Jidvei (/ro/, Zsidve, Seiden) is a commune in Alba County, Transylvania, Romania, located on the river Târnava. Jidvei is located in the north-western part of Romania, in the Transylvanian Plateau. Jidvei was first mentioned in documents in 1309, but traces of human presence go further back in time. The oldest building in the village is the church, which was originally constructed in the Gothic style but was later modified in 1707 in the baroque style. In the 15th century, a fortification wall was raised around the church, of which the gate tower remains.

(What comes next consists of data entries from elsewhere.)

(** * Shared memory manager of the inference server

    A shallow embedding of [src/core/shared_memory_manager.cc]
    (class [SharedMemoryManager] and the file-local helpers around the
    operating-system calls), followed by the properties of the region
    table that the design document states about it.

    Conventions of the embedding:
    - [size_t], [int], [void*] are integers of [Z]; pointer arithmetic
      wraps at 64 bits ([ptr_add]);
    - [std::map<std::string, std::unique_ptr<SharedMemoryInfo>>] is an
      association list kept strictly sorted by key ([StdMap]), iterated
      in that order as the C++ container is;
    - the operating system and the CUDA runtime are an oracle ([OS])
      that answers each call from the history of calls made so far;
      every call made is recorded, newest first, in the [trace] of the
      [World], together with the acquisitions and releases of
      [register_mu_];
    - [LOG_VERBOSE] and [LOG_ERROR] only write to the log and are left
      out. *)

From Stdlib Require Import ZArith List String Ascii Bool Lia.
From Stdlib Require Import Sorting.Sorted Structures.OrderedTypeEx.
From Stdlib Require Import DecimalString.
Import ListNotations.

Local Open Scope list_scope.
Local Open Scope string_scope.
Local Open Scope Z_scope.

(** ** The ordered map [std::map<std::string, V>] *)

Module StdMap.

Section Map.
Context {V : Type}.

Definition t : Type := list (string * V).

Definition key_lt (a b : string) : Prop := String.compare a b = Lt.

Definition keys (m : t) : list string := map fst m.
(** On an engine built by [NewRuleEngine] the two queries never index
    the pattern list out of range, and they answer what the entries
    say: a job is excluded when an entry without metrics applies to
    it, a metric when an entry applies to its job that has no metrics
    or lists the metric. *)
Theorem exclusion_queries_follow_the_entries (files : gmap string string)
    (unmarshal : string -> result RulesConfig) (rulesFile : string)
    (e : RuleEngine) (jobName metricName : string) :
  NewRuleEngine files unmarshal rulesFile = Ok e ->
  IsJobExcluded e jobName
  = Some (existsb (excludesJob jobName) (exclusionList e)) /\
  IsMetricExcluded e jobName metricName
  = Some (existsb (excludesMetric jobName metricName) (exclusionList e)).
Proof.
  intros Hal%built_aligned. split.
  - now apply IsJobExcluded_aligned.
  - now apply IsMetricExcluded_loop_spec.
Qed.

(** A job that [IsJobExcluded] reports as excluded has every metric
    excluded, and the filter leaves nothing of its data. *)
Theorem excluded_job_has_every_metric_excluded
    (files : gmap string string)
    (unmarshal : string -> result RulesConfig) (rulesFile : string)
    (e : RuleEngine) (jobName : string) :
  NewRuleEngine files unmarshal rulesFile = Ok e ->
  IsJobExcluded e jobName = Some true ->
  (forall metricName, IsMetricExcluded e jobName metricName = Some true) /\
  (forall cardinalityData labelsData,
      FilterExcludedMetrics e jobName cardinalityData labelsData
      = Some ([], [])).
Proof.
  intros Hal%built_aligned Hjob.
  rewrite IsJobExcluded_aligned in Hjob by exact Hal.
  injection Hjob as Hjob. split.
  - intros metricName.
    rewrite IsMetricExcluded_aligned by exact Hal.
    now rewrite excluded_job_keeps_nothing.
  - intros cardinalityData labelsData.
    rewrite FilterExcludedMetrics_aligned by exact Hal.
    rewrite !filter_nothing; [reflexivity| |];
      intros d; now apply excluded_job_keeps_nothing.
Qed.

(** An entry that names no job and has no pattern excludes nothing,
    whatever metrics it lists: an engine whose exclusion list has such
    an entry answers as the engine without it. *)
Theorem entry_without_job_excludes_nothing
    (files files' : gmap string string)
    (unmarshal unmarshal' : string -> result RulesConfig)
    (rulesFile rulesFile' : string) (e e' : RuleEngine)
    (before after : list ExclusionEntry) (x : ExclusionEntry)
    (jobName metricName : string) :
  NewRuleEngine files unmarshal rulesFile = Ok e ->
  NewRuleEngine files' unmarshal' rulesFile' = Ok e' ->
  exclusionList e = (before ++ x :: after)%list ->
  exclusionList e' = (before ++ after)%list ->
  Job x = "" -> JobNamePattern x = "" ->
  IsJobExcluded e jobName = IsJobExcluded e' jobName /\
  IsMetricExcluded e jobName metricName
  = IsMetricExcluded e' jobName metricName.
Proof.
  intros Hal%built_aligned Hal'%built_aligned Hlist Hlist' Hjob Hpattern.
  rewrite !IsJobExcluded_aligned, !IsMetricExcluded_aligned by assumption.
  unfold kept. rewrite Hlist, Hlist', !existsb_app. cbn [existsb].
  unfold excludesJob at 2, excludesMetric at 2, appliesTo, compiled.
  rewrite Hjob, Hpattern. cbn. split; reflexivity.
Qed.

(** The filter keeps exactly the rows whose metric no entry excludes,
    in order; applied to the two views of one job's records it keeps
    the views of the same records, so both views stay aligned. *)
Theorem filter_commutes_with_conversion (files : gmap string string)
    (unmarshal : string -> result RulesConfig) (rulesFile : string)
    (e : RuleEngine) (jobName : string)
    (jobData : list Loaders.JobMetricData.t) :
  NewRuleEngine files unmarshal rulesFile = Ok e ->
  let remaining :=
    List.filter
      (fun jm => kept e jobName (Loaders.JobMetricData.MetricName jm))
      jobData in
  FilterExcludedMetrics e jobName
    (Reports.ConvertJobMetricToCardinality jobData)
    (Reports.ConvertJobMetricToLabels jobData)
  = Some (Reports.ConvertJobMetricToCardinality remaining,
          Reports.ConvertJobMetricToLabels remaining).
Proof.
  intros Hal%built_aligned remaining.
  rewrite FilterExcludedMetrics_aligned by exact Hal.
  rewrite !ConvertJobMetricToCardinality_map, !ConvertJobMetricToLabels_map.
  rewrite !filter_map_comm. reflexivity.
Qed.

End WithLib.

(** *** The properties on an example configuration *)

Lemma exclusion_queries_on_example :
  NewRuleEngine (lib := Demo.lowerWordLib) ExclusionDemo.files
    ExclusionDemo.unmarshal "rules_config.yaml" = Ok ExclusionDemo.engine /\
  IsJobExcluded ExclusionDemo.engine "api" = Some false /\
  IsMetricExcluded ExclusionDemo.engine "api" "up" = Some true.
Proof.
  split; [reflexivity|].
  exact (exclusion_queries_follow_the_entries (lib := Demo.lowerWordLib)
           ExclusionDemo.files ExclusionDemo.unmarshal "rules_config.yaml"
           ExclusionDemo.engine "api" "up" eq_refl).
Defined.

Lemma excluded_job_on_example :
  IsJobExcluded ExclusionDemo.engine "legacy-batch" = Some true /\
  (forall metricName,
      IsMetricExcluded ExclusionDemo.engine "legacy-batch" metricName
      = Some true) /\
  (forall cardinalityData labelsData,
      FilterExcludedMetrics ExclusionDemo.engine "legacy-batch"
        cardinalityData labelsData = Some ([], [])).
Proof.
  split; [reflexivity|].
  exact (excluded_job_has_every_metric_excluded (lib := Demo.lowerWordLib)
           ExclusionDemo.files ExclusionDemo.unmarshal "rules_config.yaml"
           ExclusionDemo.engine "legacy-batch" eq_refl eq_refl).
Defined.

Lemma entry_without_job_on_example :
  IsJobExcluded ExclusionDemo.engine "api"
  = IsJobExcluded ExclusionDemo.shortEngine "api" /\
  IsMetricExcluded ExclusionDemo.engine "api" "go_goroutines"
  = IsMetricExcluded ExclusionDemo.shortEngine "api" "go_goroutines".
Proof.
  exact (entry_without_job_excludes_nothing (lib := Demo.lowerWordLib)
           ExclusionDemo.files ExclusionDemo.files
           ExclusionDemo.unmarshal ExclusionDemo.unmarshalShort
           "rules_config.yaml" "rules_config.yaml"
           ExclusionDemo.engine ExclusionDemo.shortEngine
           [mkExclusion "legacy-batch" "" [];
            mkExclusion "" "^[a-z]+$" ["up"]]
           [] (mkExclusion "" "" ["go_goroutines"]) "api" "go_goroutines"
           eq_refl eq_refl eq_refl eq_refl eq_refl eq_refl).
Defined.

Lemma filter_on_example :
  FilterExcludedMetrics ExclusionDemo.engine "api"
    (Reports.ConvertJobMetricToCardinality ExclusionDemo.apiData)
    (Reports.ConvertJobMetricToLabels ExclusionDemo.apiData)
  = Some ([CardinalityData.mk "http_requests_total" 1500;
           CardinalityData.mk "go_goroutines" 3],
          [LabelsData.mk "http_requests_total" ["method"; "status"];
           LabelsData.mk "go_goroutines" []]).
Proof.
  exact (filter_commutes_with_conversion (lib := Demo.lowerWordLib)
           ExclusionDemo.files ExclusionDemo.unmarshal "rules_config.yaml"
           ExclusionDemo.engine "api" ExclusionDemo.apiData eq_refl).
Defined.

End ExclusionFacts.
(** ** Properties of what a rule result reports *)

Module ReportFacts.
Import Engine EngineSpec ReportSpec.

Lemma filter_partition_length {T} (ok : T -> bool) (data : list T) :
  (length (List.filter ok data)
   + length (List.filter (fun m => negb (ok m)) data))%nat = length data.
Proof.
  induction data as [|m data IH]; [reflexivity|].
  cbn. destruct (ok m); cbn; lia.
Qed.

Lemma counts_add_up {T} (ok : T -> bool) (name : T -> string)
    (data : list T) :
  countPassed ok data + len (failedNames ok name data) = len data.
Proof.
  unfold countPassed, failedNames, len. rewrite length_map.
  pose proof (filter_partition_length ok data). lia.
Qed.

(** The list a metric's entry of the failure table holds. *)
Lemma recordFailedMetrics_lookup (failedMetrics : list string)
    (failed : gmap string (list string)) (validatorName metricName : string) :
  default [] (recordFailedMetrics failed validatorName failedMetrics
              !! metricName)
  = (default [] (failed !! metricName)
     ++ map (fun _ => validatorName)
            (List.filter (String.eqb metricName) failedMetrics))%list.
Proof.
  unfold recordFailedMetrics. revert failed.
  induction failedMetrics as [|x rest IH]; intros failed;
    cbn [fold_left List.filter map].
  - now rewrite app_nil_r.
  - rewrite IH. destruct (String.eqb_spec metricName x) as [->|Hne].
    + rewrite lookup_insert_eq. cbn [default map]. unfold id.
      rewrite <- app_assoc. reflexivity.
    + rewrite lookup_insert_ne by congruence. reflexivity.
Qed.

(** The failure table never holds an empty list. *)
Lemma recordFailedMetrics_nonempty (failedMetrics : list string)
    (failed : gmap string (list string)) (validatorName : string) :
  (forall m, failed !! m <> Some []) ->
  forall m, recordFailedMetrics failed validatorName failedMetrics !! m
            <> Some [].
Proof.
  unfold recordFailedMetrics. revert failed.
  induction failedMetrics as [|x rest IH]; intros failed Hfailed;
    cbn [fold_left]; [exact Hfailed|].
  apply IH. intros m. destruct (String.eqb_spec m x) as [->|Hne].
  - rewrite lookup_insert_eq. intros [= Hnil].
    now apply app_eq_nil in Hnil as [_ ?].
  - rewrite lookup_insert_ne by congruence. apply Hfailed.
Qed.

Section WithLib.
Context `{lib : Lib}.

(** What one iteration of the validator loop adds to the report. *)
Lemma evaluateRule_step_report (validator : ValidatorConfig)
    (dataSources : gmap string DataSet) (r0 r : RuleResult.t) :
  evaluateRule_step validator dataSources r0 = Ok r ->
  RuleResult.FailedChecks r
  = (RuleResult.FailedChecks r0
     ++ if failing dataSources validator then [Name validator] else [])%list
  /\
  RuleResult.ValidatorStats r
  = (RuleResult.ValidatorStats r0 ++ [statOf dataSources validator])%list
  /\
  (forall m,
      default [] (RuleResult.FailedMetrics r !! m)
      = (default [] (RuleResult.FailedMetrics r0 !! m)
         ++ blamed dataSources [validator] m)%list) /\
  ((forall m, RuleResult.FailedMetrics r0 !! m <> Some []) ->
   forall m, RuleResult.FailedMetrics r !! m <> Some []).
Proof.
  unfold evaluateRule_step, failing, statOf, blamed, failedOf.
  cbn [flat_map].
  destruct (evaluateValidatorWithStats validator dataSources)
    as [[[[[passed total] failed] passedCard] totalCard]|err];
    [|discriminate].
  intros [= <-]. cbn [RuleResult.FailedChecks RuleResult.ValidatorStats
                      RuleResult.FailedMetrics].
  destruct (0 <? len failed) eqn:Hfailing.
  - repeat split; try reflexivity.
    + intros m. rewrite app_nil_r. apply recordFailedMetrics_lookup.
    + intros Hr0. now apply recordFailedMetrics_nonempty.
  - assert (failed = []) as ->.
    { destruct failed; [reflexivity|].
      apply Z.ltb_ge in Hfailing.
      unfold len in Hfailing. cbn [length] in Hfailing. lia. }
    rewrite app_nil_r. cbn. repeat split; try reflexivity.
    + intros m. now rewrite app_nil_r.
    + auto.
Qed.

Lemma evaluateRule_loop_report (validators : list ValidatorConfig)
    (dataSources : gmap string DataSet) (r0 r : RuleResult.t) :
  evaluateRule_loop validators dataSources r0 = Ok r ->
  RuleResult.FailedChecks r
  = (RuleResult.FailedChecks r0
     ++ map Name (List.filter (failing dataSources) validators))%list
  /\
  RuleResult.ValidatorStats r
  = (RuleResult.ValidatorStats r0
     ++ map (statOf dataSources) validators)%list
  /\
  (forall m,
      default [] (RuleResult.FailedMetrics r !! m)
      = (default [] (RuleResult.FailedMetrics r0 !! m)
         ++ blamed dataSources validators m)%list) /\
  ((forall m, RuleResult.FailedMetrics r0 !! m <> Some []) ->
   forall m, RuleResult.FailedMetrics r !! m <> Some []).
Proof.
  revert r0. induction validators as [|v vs IH]; intros r0 Hloop.
  - injection Hloop as <-. cbn. rewrite !app_nil_r.
    repeat split; try reflexivity; auto.
    intros m. now rewrite app_nil_r.
  - cbn [evaluateRule_loop] in Hloop.
    destruct (evaluateRule_step v dataSources r0) as [r1|err] eqn:Hstep;
      [|discriminate].
    cbn in Hloop.
    apply evaluateRule_step_report in Hstep as (Hc1 & Hs1 & Hm1 & Hn1).
    apply IH in Hloop as (Hc & Hs & Hm & Hn).
    rewrite Hc, Hs, Hc1, Hs1. cbn [List.filter map].
    repeat split.
    + rewrite <- app_assoc.
      destruct (failing dataSources v); reflexivity.
    + rewrite <- app_assoc. reflexivity.
    + intros m. rewrite Hm, Hm1, <- app_assoc. f_equal.
      unfold blamed. cbn [flat_map]. now rewrite app_nil_r.
    + auto.
Qed.
(** Modelled from the spec: the [async] package is not among the sources.
    A validator is an asynchronous predicate whose callback may complete out
    of line.  [every] starts its iteratees one after the other without
    waiting for their answers and with nothing to catch what they throw.
    [every_run calls decided waiting] is what it has come to when it returns
    or is left by an exception: the answer that its callback has been called
    with, if it has been called ([decided]: the first answer that is an error
    or falsy decides at once, and with every answer in and truthy the
    callback gets a truthy one; [waiting]: an iteratee has not answered),
    and the exception of the first iteratee that throws, which ends the
    starting. *)
Fixpoint every_run (calls : list Call) (decided : option VResult)
  (waiting : bool) : option VResult * option JsError :=
  match calls with
  | [] =>
      (match decided with
       | Some r => Some r
       | None => if waiting then None else Some (VOk true)
       end, None)
  | Raises e :: _ => (decided, Some e)
  | AnswersLater :: calls' => every_run calls' decided true
  | Answers (VOk true) :: calls' => every_run calls' decided waiting
  | Answers r :: calls' =>
      every_run calls' (Some (default r decided)) waiting
  end.

End async.

(** The two forms of the forward procedure. *)
Inductive Form :=
| SyncForm      (* [src/index.js]: validators return a boolean *)
| AsyncForm.    (* the form with [addFrwdHook]: validators take a callback *)

(** ** The engine *)
Module Multicast.

Record t := {
  localId : PeerId;           (* this.libp2p.peerInfo.id.toB58String() *)
  started : bool;
  peers : list Peer.t;        (* Map keyed by [info], in insertion order *)
  cache : TimeCache.t;
  subscriptions : list Topic; (* Set *)
  fwrdHooks : gmap Topic (list Hook);  (* [_fwrdValidators] in [src/index.js] *)
  listeners : gmap Topic (list Handler);  (* the event emitter's table *)
  entropy : nat               (* number of random draws made so far *)
}.

Definition set_started (b : bool) (ps : list Peer.t) (s : t) : t :=
  {| localId := localId s; started := b; peers := ps; cache := cache s;
     subscriptions := subscriptions s; fwrdHooks := fwrdHooks s;
     listeners := listeners s; entropy := entropy s |}.

Definition set_peers (ps : list Peer.t) (s : t) : t :=
  set_started (started s) ps s.

Definition set_cache (c : TimeCache.t) (s : t) : t :=
  {| localId := localId s; started := started s; peers := peers s; cache := c;
     subscriptions := subscriptions s; fwrdHooks := fwrdHooks s;
     listeners := listeners s; entropy := entropy s |}.

Definition set_subscriptions (l : list Topic) (s : t) : t :=
  {| localId := localId s; started := started s; peers := peers s;
     cache := cache s; subscriptions := l; fwrdHooks := fwrdHooks s;
     listeners := listeners s; entropy := entropy s |}.

Definition set_fwrdHooks (r : gmap Topic (list Hook)) (s : t) : t :=
  {| localId := localId s; started := started s; peers := peers s;
     cache := cache s; subscriptions := subscriptions s; fwrdHooks := r;
     listeners := listeners s; entropy := entropy s |}.

Definition set_listeners (l : gmap Topic (list Handler)) (s : t) : t :=
  {| localId := localId s; started := started s; peers := peers s;
     cache := cache s; subscriptions := subscriptions s;
     fwrdHooks := fwrdHooks s; listeners := l; entropy := entropy s |}.

Definition set_entropy (n : nat) (s : t) : t :=
  {| localId := localId s; started := started s; peers := peers s;
     cache := cache s; subscriptions := subscriptions s;
     fwrdHooks := fwrdHooks s; listeners := listeners s; entropy := n |}.

Definition set_hops (k : Z) (m : Message) : Message :=
  {| from := from m; data := data m; seqno := seqno m; hops := k;
     topicIDs := topicIDs m |}.

(** [assert(cond, message)] *)
Definition assert {S} (cond : bool) (message : string) : M S unit :=
  if cond then ret tt else throw (AssertionError message).

(** [this.cache.put(id)] at time [now]. *)
Definition cache_put (now : Z) (id : MsgId) : M t unit :=
  modify (λ s, set_cache (TimeCache.put (cache s) now id) s) ;;
  tell (CachePut id).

Jidvei is located in the Târnava wine country, where vineyards have been present since the Iron Age. Winemaking has been an important local industry throughout the history of Jidvei. In the middle age, the doors of the cellars in Jidvei were built to face the road for commercial purposes. Jidvei is currently one of the most important wine producing regions in Romania.

The commune is composed of five villages: Bălcaciu (Bolkatsch; Bolkács), Căpâlna de Jos (Gergesdorf; Alsókápolna), Feisa (Füssen; Küküllőfajsz), Jidvei and Veseuș (Michelsdorf; Szásznagyvesszős).

At the 2011 census, Jidvei had a population of 4,617, of which 71.3% were Romanians, 24.8% Roma and 2.6% Hungarians. At the 2021 census, the population of the commune increased to 5,020; of those, 62.65% were Romanians, 29.86% Roma, 1.91% Hungarians, and 1.24% Germans.